Modeste in memoriam
Persécution et déportation des Juifs de Hollande,
Souvenirs lointains…
Quatrième de couverture, Ed. du Rocher :
– « Dans ces souvenirs publiés pour la première fois aux Pays-Bas en 1983, l’auteur évoque des images d’une adolescence qui s’est déroulée durant la Seconde Guerre mondiale. Appartenant à la population alors la plus menacée, elle a vu sa vie bouleversée. Entreprenant d’écrire une lettre à son fils, elle décide finalement de rédiger ce petit document. Ce « témoignage » ne recense pas des atrocités, c’est un récit simple et sobre, un discret monument à la mémoire des morts, qui se veut aussi un plaidoyer pour une réconciliation. »
René de Ceccatty – Le Monde (11 janvier 2008) :
– « Le témoignage d’une déportée hollandaise, Evelien Van Leeuwen. Les grands livres ont leur temps, comme les justes confidences. Ils attendent le moment opportun, pour être écrits, publiés, traduits parfois. Tant de témoignages se sont perdus dans le vide. On connaît le triste destin de Primo Levi, entouré trop longtemps de sourds ou d’aveugles, et même parmi les intellectuels qui auraient dû être ses plus efficaces soutiens…
Evelien Van Leeuwen travaille dans l’édition comme traductrice (d’allemand, de latin, de français) (1). Elle ne manquait pas de moyens intellectuels, ni de savoir-faire, ni de relations sociales dans le milieu éditorial. Mais elle a attendu 1983 pour publier un récit apparemment discret, pour que les générations futures n’oublient pas. Elle avait alors 55 ans. Elle allait attendre vingt ans encore pour être traduite en français.

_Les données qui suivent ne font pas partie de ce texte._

(* ===== verification/Sysinfo.v ===== *)
(** * abora-sysinfo: facts about the host

    Models [crates/abora-sysinfo/src/lib.rs] and [linux.rs]: the parsers of the
    files under [/proc] and of [os-release], and the collection. The
    floating-point syntax of [/proc/uptime] is a parameter. *)

From S2P Require Import Prelude Str World.

Record OsInfo := mkOs {
  os_id : str;
  os_name : option str;
  os_pretty_name : option str;
  os_version : option str;
  os_version_id : option str;
  os_id_like : list str;
  os_home_url : option str;
}.
Definition os_unknown : OsInfo := mkOs "unknown" None None None None [] None.

Record KernelInfo := mkKernel { k_name : str; k_release : str; k_version : str }.

Inductive Architecture :=
| X86_64 | X86 | Aarch64 | Arm | Riscv64 | Riscv32 | Powerpc64 | S390x | Other (s : str).
#[global] Instance Architecture_eq_dec : EqDecision Architecture.
Proof. solve_decision. Defined.

Definition from_machine (machine : str) : Architecture :=
  let m := to_ascii_lowercase (trim machine) in
  let one_of (l : list str) := bool_decide (m ∈ l) in
  if one_of ["x86_64" : str; "amd64" : str] then X86_64
  else if one_of ["i386" : str; "i486" : str; "i586" : str; "i686" : str; "x86" : str] then X86
  else if one_of ["aarch64" : str; "arm64" : str] then Aarch64
  else if one_of ["riscv64" : str] then Riscv64
  else if one_of ["riscv32" : str] then Riscv32
  else if one_of ["ppc64" : str; "ppc64le" : str; "powerpc64" : str] then Powerpc64
  else if one_of ["s390x" : str] then S390x
  else if starts_with "arm" m then Arm
  else Other m.

Definition canonical (a : Architecture) : str :=
  match a with
  | X86_64 => "x86_64"
  | X86 => "i686"
  | Aarch64 => "aarch64"
  | Arm => "arm"
  | Riscv64 => "riscv64"
  | Riscv32 => "riscv32"
  | Powerpc64 => "ppc64"
  | S390x => "s390x"
  | Other s => s
  end.

Record MemoryInfo := mkMemory {
  total_bytes : N;
  available_bytes : N;
  free_bytes : N;
  used_bytes : N;
  swap_total_bytes : N;
  swap_used_bytes : N;
}.
(** [saturating_sub] is subtraction on [N]. *)
Definition from_fields (total available free swap_total swap_free : N) : MemoryInfo :=
  mkMemory total available free (total - available) swap_total (swap_total - swap_free).

Record CpuInfo := mkCpu {
  cpu_model : option str;
  physical_cores : option N;
  logical_cores : option N;
}.
Definition cpu_default : CpuInfo := mkCpu None None None.

Inductive SysInfoError :=
| SysIo (path : str) (source : io_error)
| SysParse (what detail : str).
Definition sys_error_to_string (e : SysInfoError) : str :=
  match e with
  | SysIo path e => "could not read `" ++ path ++ "`: " ++ io_message e
  | SysParse what detail => "could not parse " ++ what ++ ": " ++ detail
  end.

(** ** Parsers *)

(** The fields of [key: value] lines, the later ones winning; a value that is
    not a number is skipped. *)
Definition meminfo_step (fields : gmap str N) (line : str) : gmap str N :=
  match split_once ":" line with
  | None => fields
  | Some (key, rest) =>
      match v ← head (split_whitespace rest); parse_uint u64_max v with
      | None => fields
      | Some value => <[trim key := value]> fields
      end
  end.

(** [* KIB] is unchecked: it wraps in a release build. *)
Definition parse_meminfo (text : str) : result SysInfoError MemoryInfo :=
  let fields := foldl meminfo_step ∅ (lines text) in
  let get (k : str) : option N := fields !! k in
  total ← ok_or (SysParse "/proc/meminfo" "MemTotal is missing") (get "MemTotal");
  let free := default 0%N (get "MemFree") in
  let available := default free (get "MemAvailable") in
  let swap_total := default 0%N (get "SwapTotal") in
  let swap_free := default 0%N (get "SwapFree") in
  let kib n := wrap64 (n * 1024) in
  Ok (from_fields (kib total) (kib available) (kib free) (kib swap_total) (kib swap_free)).

(** The escapes inside double quotes; a final lone backslash stays. *)
Fixpoint unescape (s : str) : str :=
  match s with
  | [] => []
  | c :: rest =>
      if decide (c = "\"%char) then
        match rest with
        | escaped :: rest => escaped :: unescape rest
        | [] => ["\"%char]
        end
      else c :: unescape rest
  end.

Definition DQUOTE : ascii := chr 34.
Definition SQUOTE : ascii := chr 39.
Definition inner (value : str) : str := take (length value - 2) (drop 1 value).
Definition quoted_by (q : ascii) (value : str) : bool :=
  (2 <=? length value)%nat && starts_with [q] value && ends_with [q] value.

Definition unquote (value : str) : str :=
  if quoted_by DQUOTE value then unescape (inner value)
  else if quoted_by SQUOTE value then inner value
  else value.

Definition os_step (map : gmap str str) (line : str) : gmap str str :=
  let line := trim line in
  if bool_decide (line = []) || starts_with "#" line then map
  else match split_once "=" line with
       | Some (key, value) => <[trim key := unquote (trim value)]> map
       | None => map
       end.

Definition parse_os_release (text : str) : OsInfo :=
  let map := foldl os_step ∅ (lines text) in
  let get (k : str) : option str := map !! k in
  mkOs (default ("unknown" : str) (get "ID")) (get "NAME") (get "PRETTY_NAME") (get "VERSION")
    (get "VERSION_ID") (match get "ID_LIKE" with Some v => split_whitespace v | None => [] end)
    (get "HOME_URL").

(** The loop state: the model, the processors so far, the physical cores. *)
Definition cpu_step (st : option str * N * option N) (line : str) : option str * N * option N :=
  let '(model, logical, physical) := st in
  match split_once ":" line with
  | None => st
  | Some (key, value) =>
      let key := trim key in
      let value := trim value in
      if decide (key = ("processor" : str)) then (model, (logical + 1)%N, physical)
      else if bool_decide (key ∈ ["model name" : str; "Model" : str; "Hardware" : str; "cpu model" : str])
      then (if bool_decide (model = None) && negb (bool_decide (value = []))
            then (Some value, logical, physical) else st)
      else if bool_decide (key = ("cpu cores" : str)) && bool_decide (physical = None)
      then (model, logical, parse_uint u64_max value)
      else st
  end.
Definition parse_cpuinfo (text : str) : CpuInfo :=
  let '(model, logical, physical) := foldl cpu_step (None, 0%N, None) (lines text) in
  mkCpu model physical (if (0 <? logical)%N then Some logical else None).

(** ** Collection *)

Section collect.
Context {env : Env}.

(** [f64]: parsing, the tests the code makes, and the conversion to a duration
    (in nanoseconds), which panics when the value does not fit. *)
Context {F : Type} (parse_f64 : str → option F) (is_finite is_negative : F → bool)
        (from_secs_f64 : F → outcome N).
(** The architecture the program was built for. *)
Context (ARCH : str).

Definition parse_uptime (text : str) : outcome (result SysInfoError N) :=
  match head (split_whitespace text) with
  | None => Ret (Err (SysParse "/proc/uptime" "empty file"))
  | Some token =>
      match parse_f64 token with
      | None => Ret (Err (SysParse "/proc/uptime" ("`" ++ token ++ "` is not a number")))
      | Some secs =>
          if negb (is_finite secs) || is_negative secs
          then Ret (Err (SysParse "/proc/uptime" ("`" ++ token ++ "` is not a valid duration")))
          else d ← from_secs_f64 secs; Ret (Ok d)
      end
  end.

Definition read (path : str) : io (result SysInfoError str) :=
  r ← fs_read_to_string path; mret (map_err (SysIo path) r).

Record SystemInfo := mkSystemInfo {
  hostname : str;
  os : OsInfo;
  kernel : KernelInfo;
  architecture : Architecture;
  machine : str;
  uptime : N;
  memory : MemoryInfo;
  cpu : CpuInfo;
}.

(** The parts read after the host name and the kernel. *)
Definition collect_rest (hostname : str) (kernel : KernelInfo)
    : io (outcome (result SysInfoError SystemInfo)) :=
  up ← read "/proc/uptime";
  match up with
  | Err e => mret (Ret (Err e))
  | Ok text =>
      match parse_uptime text with
      | Panic => mret Panic
      | Ret (Err e) => mret (Ret (Err e))
      | Ret (Ok uptime) =>
          mem ← read "/proc/meminfo";
          match (text ← mem; parse_meminfo text) with
          | Err e => mret (Ret (Err e))
          | Ok memory =>
              os ← read "/etc/os-release";
              cpu ← read "/proc/cpuinfo";
              mret (Ret (Ok (mkSystemInfo hostname
                (match os with Ok text => parse_os_release text | Err _ => os_unknown end)
                kernel (from_machine ARCH) ARCH uptime memory
                (match cpu with Ok text => parse_cpuinfo text | Err _ => cpu_default end))))
          end
      end
  end.

Definition collect : io (outcome (result SysInfoError SystemInfo)) :=
  h ← read "/proc/sys/kernel/hostname";
  match h with
  | Err e => mret (Ret (Err e))
  | Ok h =>
      let hostname := trim h in
      if decide (hostname = [])
      then mret (Ret (Err (SysParse "/proc/sys/kernel/hostname" "hostname is empty")))
      else
        name ← read "/proc/sys/kernel/ostype";
        release ← read "/proc/sys/kernel/osrelease";
        match release with
        | Err e => mret (Ret (Err e))
        | Ok release =>
            version ← read "/proc/sys/kernel/version";
            collect_rest hostname
              (mkKernel (match name with Ok s => trim s | Err _ => "Linux" end) (trim release)
                 (match version with Ok s => trim s | Err _ => [] end))
        end
  end.

End collect.

(** ** Properties *)

(** The quoted form of a value: double quotes, with [\] before quotes and
    backslashes. *)
Definition quote (s : str) : str :=
  [DQUOTE] ++ concat ((λ c, if decide (c = DQUOTE ∨ c = "\"%char) then ["\"%char; c] else [c]) <$> s)
  ++ [DQUOTE].

Lemma unescape_quote s :
  unescape (concat ((λ c, if decide (c = DQUOTE ∨ c = "\"%char) then ["\"%char; c] else [c]) <$> s)) = s.
Proof.
  induction s as [|c s IH]; [done|]. csimpl. destruct (decide (c = DQUOTE ∨ c = "\"%char)) as [H|H]; simpl.
  - by rewrite IH.
  - rewrite decide_False by tauto. by rewrite IH.
Qed.

Lemma quoted_inner q s : quoted_by q ([q] ++ s ++ [q]) = true ∧ inner ([q] ++ s ++ [q]) = s.
Proof.
  unfold quoted_by, inner, ends_with. rewrite !length_app. simpl length.
  rewrite (proj2 (Nat.leb_le 2 _)) by lia.
  replace (rev ([q] ++ s ++ [q])) with ([q] ++ rev ([q] ++ s))
    by by rewrite app_assoc, (rev_app_distr ([q] ++ s) [q]).
  rewrite !starts_with_app. split; [done|]. change (drop 1 ([q] ++ s ++ [q])) with (s ++ [q]).
  replace (1 + (length s + 1) - 2) with (length s) by lia. apply take_app_length.
Qed.

(** Quoting is undone: a value of [os-release] written in double quotes
    with its quotes and backslashes escaped, or in single quotes, is read as the
    value, whatever it contains; and the memory in use is never more than the
    total, nor the swap in use. *)
Theorem unquote_quote (s : str) (total available free swap_total swap_free : N) :
  unquote (quote s) = s
  ∧ unquote ([SQUOTE] ++ s ++ [SQUOTE]) = s
  ∧ (used_bytes (from_fields total available free swap_total swap_free) ≤ total)%N
  ∧ (swap_used_bytes (from_fields total available free swap_total swap_free) ≤ swap_total)%N.
Proof.
  unfold unquote, quote. destruct (quoted_inner DQUOTE (concat ((λ c, if decide (c = DQUOTE ∨ c = "\"%char) then ["\"%char; c] else [c]) <$> s))) as [Hq Hi].
  rewrite Hq, Hi, unescape_quote. split; [done|]. split; [|simpl; lia].
  assert (quoted_by DQUOTE ([SQUOTE] ++ s ++ [SQUOTE]) = false) as ->.
  { unfold quoted_by. simpl. by rewrite andb_false_r. }
  by destruct (quoted_inner SQUOTE s) as [-> ->].
Qed.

En cela, par le fait d’avoir attendu près d’un demi-siècle pour raconter son histoire, elle ressemble à beaucoup d’anciens déportés. Puisque c’est de la déportation des juifs qu’il s’agit. Comme si la parole avait exigé tout ce délai pour se faire entendre. Car chaque mot doit atteindre son objectif, qui n’est pas forcément de provoquer l’émotion (le pathos des films commerciaux peut aussi bien réussir à arracher des larmes aux plus endurcis), mais de donner au lecteur la conscience aiguë d’une réalité inadmissible…
Les derniers chapitres de ce livre admirable sont peut-être les plus admirables eux-mêmes, parce que, échappant au récit de l’horreur, l’auteur sort du temps de cette mémoire lointaine. Elle s’adresse d’abord à son fils qui ne sait pas et ne saura jamais, quoi que sa mère lui dise et lui écrive, la réalité derrière les mots. Les mots sont là, écrits et prononcés, mais ils ne parviennent pas jusqu’à lui, qui doit vivre. Alors une humanité bouleversante se laisse entrevoir, qui semble, l’espace d’un miracle, plus forte que la chiennerie. »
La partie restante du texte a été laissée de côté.